What you are asked to do → From the entries below, return only the lines starting at the one that contains "(3021, 3021); (3072, 3072);" and ending at the one that contains "(6966, 6970); (6972, 6972);", exactly as they stand.

[[ Records shown, beginning ]]

(** The case-ignorable code points: marks, modifiers and punctuation that
    may stand inside a word. *)
Definition case_ignorable : list (N * N) :=
  [ (39, 39); (46, 46); (58, 58); (94, 94); (96, 96); (168, 168); (173, 173);
    (175, 175); (180, 180); (183, 184); (688, 879); (884, 885); (890, 890);
    (900, 901); (903, 903); (1155, 1161); (1369, 1369); (1375, 1375);
    (1425, 1469); (1471, 1471); (1473, 1474); (1476, 1477); (1479, 1479);
    (1524, 1524); (1536, 1541); (1552, 1562); (1564, 1564); (1600, 1600);
    (1611, 1631); (1648, 1648); (1750, 1757); (1759, 1768); (1770, 1773);
    (1807, 1807); (1809, 1809); (1840, 1866); (1958, 1968); (2027, 2037);
    (2042, 2042); (2045, 2045); (2070, 2093); (2137, 2139); (2184, 2184);
    (2192, 2193); (2200, 2207); (2249, 2306); (2362, 2362); (2364, 2364);
    (2369, 2376); (2381, 2381); (2385, 2391); (2402, 2403); (2417, 2417);
    (2433, 2433); (2492, 2492); (2497, 2500); (2509, 2509); (2530, 2531);
    (2558, 2558); (2561, 2562); (2620, 2620); (2625, 2626); (2631, 2632);
    (2635, 2637); (2641, 2641); (2672, 2673); (2677, 2677); (2689, 2690);
    (2748, 2748); (2753, 2757); (2759, 2760); (2765, 2765); (2786, 2787);
    (2810, 2815); (2817, 2817); (2876, 2876); (2879, 2879); (2881, 2884);
    (2893, 2893); (2901, 2902); (2914, 2915); (2946, 2946); (3008, 3008);
    (3021, 3021); (3072, 3072); (3076, 3076); (3132, 3132); (3134, 3136);
    (3142, 3144); (3146, 3149); (3157, 3158); (3170, 3171); (3201, 3201);
    (3260, 3260); (3263, 3263); (3270, 3270); (3276, 3277); (3298, 3299);
    (3328, 3329); (3387, 3388); (3393, 3396); (3405, 3405); (3426, 3427);
    (3457, 3457); (3530, 3530); (3538, 3540); (3542, 3542); (3633, 3633);
    (3636, 3642); (3654, 3662); (3761, 3761); (3764, 3772); (3782, 3782);
    (3784, 3789); (3864, 3865); (3893, 3893); (3895, 3895); (3897, 3897);
    (3953, 3966); (3968, 3972); (3974, 3975); (3981, 3991); (3993, 4028);
    (4038, 4038); (4141, 4144); (4146, 4151); (4153, 4154); (4157, 4158);
    (4184, 4185); (4190, 4192); (4209, 4212); (4226, 4226); (4229, 4230);
    (4237, 4237); (4253, 4253); (4348, 4348); (4957, 4959); (5906, 5908);
    (5938, 5939); (5970, 5971); (6002, 6003); (6068, 6069); (6071, 6077);
    (6086, 6086); (6089, 6099); (6103, 6103); (6109, 6109); (6155, 6159);
    (6211, 6211); (6277, 6278); (6313, 6313); (6432, 6434); (6439, 6440);
    (6450, 6450); (6457, 6459); (6679, 6680); (6683, 6683); (6742, 6742);
    (6744, 6750); (6752, 6752); (6754, 6754); (6757, 6764); (6771, 6780);
    (6783, 6783); (6823, 6823); (6832, 6862); (6912, 6915); (6964, 6964);
    (6966, 6970); (6972, 6972); (6978, 6978); (7019, 7027); (7040, 7041);
    (7074, 7077); (7080, 7081); (7083, 7085); (7142, 7142); (7144, 7145);
    (7149, 7149); (7151, 7153); (7212, 7219); (7222, 7223); (7288, 7293);
    (7376, 7378); (7380, 7392); (7394, 7400); (7405, 7405); (7412, 7412);
    (7416, 7417); (7468, 7530); (7544, 7544); (7579, 7679); (8125, 8125);
    (8127, 8129); (8141, 8143); (8157, 8159); (8173, 8175); (8189, 8190);
    (8203, 8207); (8216, 8217); (8228, 8228); (8231, 8231); (8234, 8238);
    (8288, 8292); (8294, 8303); (8305, 8305); (8319, 8319); (8336, 8348);
    (8400, 8432); (11388, 11389); (11503, 11505); (11631, 11631);
    (11647, 11647); (11744, 11775); (11823, 11823); (12293, 12293);
    (12330, 12333); (12337, 12341); (12347, 12347); (12441, 12446);
    (12540, 12542); (40981, 40981); (42232, 42237); (42508, 42508);
    (42607, 42610); (42612, 42621); (42623, 42623); (42652, 42655);
    (42736, 42737); (42752, 42785); (42864, 42864); (42888, 42890);
    (42994, 42996); (43000, 43001); (43010, 43010); (43014, 43014);
    (43019, 43019); (43045, 43046); (43052, 43052); (43204, 43205);
    (43232, 43249); (43263, 43263); (43302, 43309); (43335, 43345);
    (43392, 43394); (43443, 43443); (43446, 43449); (43452, 43453);
    (43471, 43471); (43493, 43494); (43561, 43566); (43569, 43570);
    (43573, 43574); (43587, 43587); (43596, 43596); (43632, 43632);
    (43644, 43644); (43696, 43696); (43698, 43700); (43703, 43704);
    (43710, 43711); (43713, 43713); (43741, 43741); (43756, 43757);
    (43763, 43764); (43766, 43766); (43867, 43871); (43881, 43883);
    (44005, 44005); (44008, 44008); (44013, 44013); (64286, 64286);
    (64434, 64450); (65024, 65039); (65043, 65043); (65056, 65071);
    (65106, 65106); (65109, 65109); (65279, 65279); (65287, 65287);
    (65294, 65294); (65306, 65306); (65342, 65342); (65344, 65344);
    (65392, 65392); (65438, 65439); (65507, 65507); (65529, 65531);
    (66045, 66045); (66272, 66272); (66422, 66426); (67456, 67461);
    (67463, 67504); (67506, 67514); (68097, 68099); (68101, 68102);
    (68108, 68111); (68152, 68154); (68159, 68159); (68325, 68326);
    (68900, 68903); (69291, 69292); (69446, 69456); (69506, 69509);
    (69633, 69633); (69688, 69702); (69744, 69744); (69747, 69748);
    (69759, 69761); (69811, 69814); (69817, 69818); (69821, 69821);
    (69826, 69826); (69837, 69837); (69888, 69890); (69927, 69931);
    (69933, 69940); (70003, 70003); (70016, 70017); (70070, 70078);
    (70089, 70092); (70095, 70095); (70191, 70193); (70196, 70196);
    (70198, 70199); (70206, 70206); (70367, 70367); (70371, 70378);
    (70400, 70401); (70459, 70460); (70464, 70464); (70502, 70508);
    (70512, 70516); (70712, 70719); (70722, 70724); (70726, 70726);
    (70750, 70750); (70835, 70840); (70842, 70842); (70847, 70848);
    (70850, 70851); (71090, 71093); (71100, 71101); (71103, 71104);
    (71132, 71133); (71219, 71226); (71229, 71229); (71231, 71232);
    (71339, 71339); (71341, 71341); (71344, 71349); (71351, 71351);
    (71453, 71455); (71458, 71461); (71463, 71467); (71727, 71735);
    (71737, 71738); (71995, 71996); (71998, 71998); (72003, 72003);
    (72148, 72151); (72154, 72155); (72160, 72160); (72193, 72202);
    (72243, 72248); (72251, 72254); (72263, 72263); (72273, 72278);
    (72281, 72283); (72330, 72342); (72344, 72345); (72752, 72758);
    (72760, 72765); (72767, 72767); (72850, 72871); (72874, 72880);
    (72882, 72883); (72885, 72886); (73009, 73014); (73018, 73018);
    (73020, 73021); (73023, 73029); (73031, 73031); (73104, 73105);
    (73109, 73109); (73111, 73111); (73459, 73460); (78896, 78904);
    (92912, 92916); (92976, 92982); (92992, 92995); (94031, 94031);
    (94095, 94111); (94176, 94177); (94179, 94180); (110576, 110579);
    (110581, 110587); (110589, 110590); (113821, 113822); (113824, 113827);
    (118528, 118573); (118576, 118598); (119143, 119145); (119155, 119170);
    (119173, 119179); (119210, 119213); (119362, 119364); (121344, 121398);
    (121403, 121452); (121461, 121461); (121476, 121476); (121499, 121503);
    (121505, 121519); (122880, 122886); (122888, 122904); (122907, 122913);
    (122915, 122916); (122918, 122922); (123184, 123197); (123566, 123566);
    (123628, 123631); (125136, 125142); (125252, 125259); (127995, 127999);
    (917505, 917505); (917536, 917631); (917760, 917999) ]%N.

[[ Records shown, end ]]

Solution →
    (3021, 3021); (3072, 3072); (3076, 3076); (3132, 3132); (3134, 3136);
    (3142, 3144); (3146, 3149); (3157, 3158); (3170, 3171); (3201, 3201);
    (3260, 3260); (3263, 3263); (3270, 3270); (3276, 3277); (3298, 3299);
    (3328, 3329); (3387, 3388); (3393, 3396); (3405, 3405); (3426, 3427);
    (3457, 3457); (3530, 3530); (3538, 3540); (3542, 3542); (3633, 3633);
    (3636, 3642); (3654, 3662); (3761, 3761); (3764, 3772); (3782, 3782);
    (3784, 3789); (3864, 3865); (3893, 3893); (3895, 3895); (3897, 3897);
    (3953, 3966); (3968, 3972); (3974, 3975); (3981, 3991); (3993, 4028);
    (4038, 4038); (4141, 4144); (4146, 4151); (4153, 4154); (4157, 4158);
    (4184, 4185); (4190, 4192); (4209, 4212); (4226, 4226); (4229, 4230);
    (4237, 4237); (4253, 4253); (4348, 4348); (4957, 4959); (5906, 5908);
    (5938, 5939); (5970, 5971); (6002, 6003); (6068, 6069); (6071, 6077);
    (6086, 6086); (6089, 6099); (6103, 6103); (6109, 6109); (6155, 6159);
    (6211, 6211); (6277, 6278); (6313, 6313); (6432, 6434); (6439, 6440);
    (6450, 6450); (6457, 6459); (6679, 6680); (6683, 6683); (6742, 6742);
    (6744, 6750); (6752, 6752); (6754, 6754); (6757, 6764); (6771, 6780);
    (6783, 6783); (6823, 6823); (6832, 6862); (6912, 6915); (6964, 6964);
    (6966, 6970); (6972, 6972); (6978, 6978); (7019, 7027); (7040, 7041);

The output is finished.